Miró la masa sobre la mesa y se preguntó si tendría alguna solución o si la acabaría tirando a la basura como las dos anteriores. «Lo que faltaba, encima, desperdiciando género». Miró el reloj y, al ver la hora, se obligó a centrarse. No había tiempo que perder. Se volvió hacia el mueble para sacar un nuevo paquete de harina y empezar de otra vez desde el principio. Al volverse, se topó con Fina, que estaba apoyada en el umbral de la puerta que separaba el obrador de la zona de la tienda.

—No te he oído llegar.

Fina le mostró las llaves de la pastelería que ella misma le había entregado hacía una semana para que pudiera entrar cuando quisiera. Después, avanzó hasta quedar frente a Marta, al otro lado de la isla central donde preparaba la masa de suizos.

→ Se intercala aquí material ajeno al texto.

(** When comparisons never raise, only a key can make the sort raise. *)
Lemma sorted_Raise_key key (l : list A) e :
  (∀ a b, ∃ c, lt a b = Ok c) →
  sorted lt key l = Raise e → Exists (λ x, key x = Raise e) l.
Proof.
  intros Hlt. unfold sorted.
  destruct (mapM (decorate key) l) as [keyed|e'] eqn:E; simpl.
  - destruct (sort_returns lt (λ _, True) (λ a b _ _, Hlt a b) keyed) as [s ->].
    + by apply Forall_true.
    + discriminate.
  - intros [= ->]. apply mapM_Raise in E.
    eapply Exists_impl; [exact E|]. intros x. apply decorate_Raise.
Qed.

End more.

(** The transitive reading of "in order": every entry is in order with
    every later one. *)
Lemma by_key_trans {A K} (le : K → K → Prop) (key : A → result K) :
  Transitive le → Transitive (by_key le key).
Proof.
  intros Htr a b c (ka & kb & Ha & Hb & Hab) (kb' & kc & Hb' & Hc & Hbc).
  rewrite Hb in Hb'. injection Hb' as <-.
  exists ka, kc. repeat split; try done. by transitivity kb.
Qed.

End SortMore.

(* ===================================================================== *)
(** * More about the TV calendar                                           *)
(* ===================================================================== *)

Module CalendarExtra.

Import PyFacts SortMore Calendar CalendarRows CalendarFacts.

Section tv.
Variable airs_date : option string → datetime.
Variable known_seasons : string → dict → list TVSeason.

#[local] Abbreviation keep := (keep airs_date known_seasons).
#[local] Abbreviation kept_shows := (kept_shows airs_date known_seasons).
#[local] Abbreviation item_show := (item_show known_seasons).
#[local] Abbreviation item_episode := (item_episode airs_date known_seasons).
#[local] Abbreviation has_match := (has_match known_seasons).
#[local] Abbreviation _build := (_build airs_date known_seasons).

—Madre mía, qué guapa estás —susurró Fina apoyando las manos sobre la encimera, devorándola con la mirada.

—¡Qué dices! Estoy hecha un asco —replicó Marta tratando de apartarse los pelos de la cara con el antebrazo.

—Veo que estás teniendo algunos problemillas —añadió cogiendo un pedazo de masa.

—Sí. No sé qué me pasa. Es la tercera que echo a perder. ¿Me ayudas? —le pidió poniendo cara de corderito degollado.

—Claro —asintió Fina sonriéndola—. ¿Qué estás preparando? —preguntó mientras se lavaba las manos en el fregadero.

—Suizos.

Fina se volvió secándose con el paño y la sonrió.

—¿Suizos? —se sorprendió con la mirada golosa.

—Sí.

Colgó el paño en su lugar y regresó a la isla frente a Marta.

—Así que, suizos.

—Sí. ¿Por qué? ¿Te apetece un bollito? —le preguntó Marta con voz sensual.

Fina se inclinó hacia delante atravesándola con esa mirada felina que tan loca volvía a Marta.

—¿Cuándo no me apetece un bollito?

Marta se mordió el labio inferior y su cuerpo tiró de ella hacia delante, pero reculó de inmediato.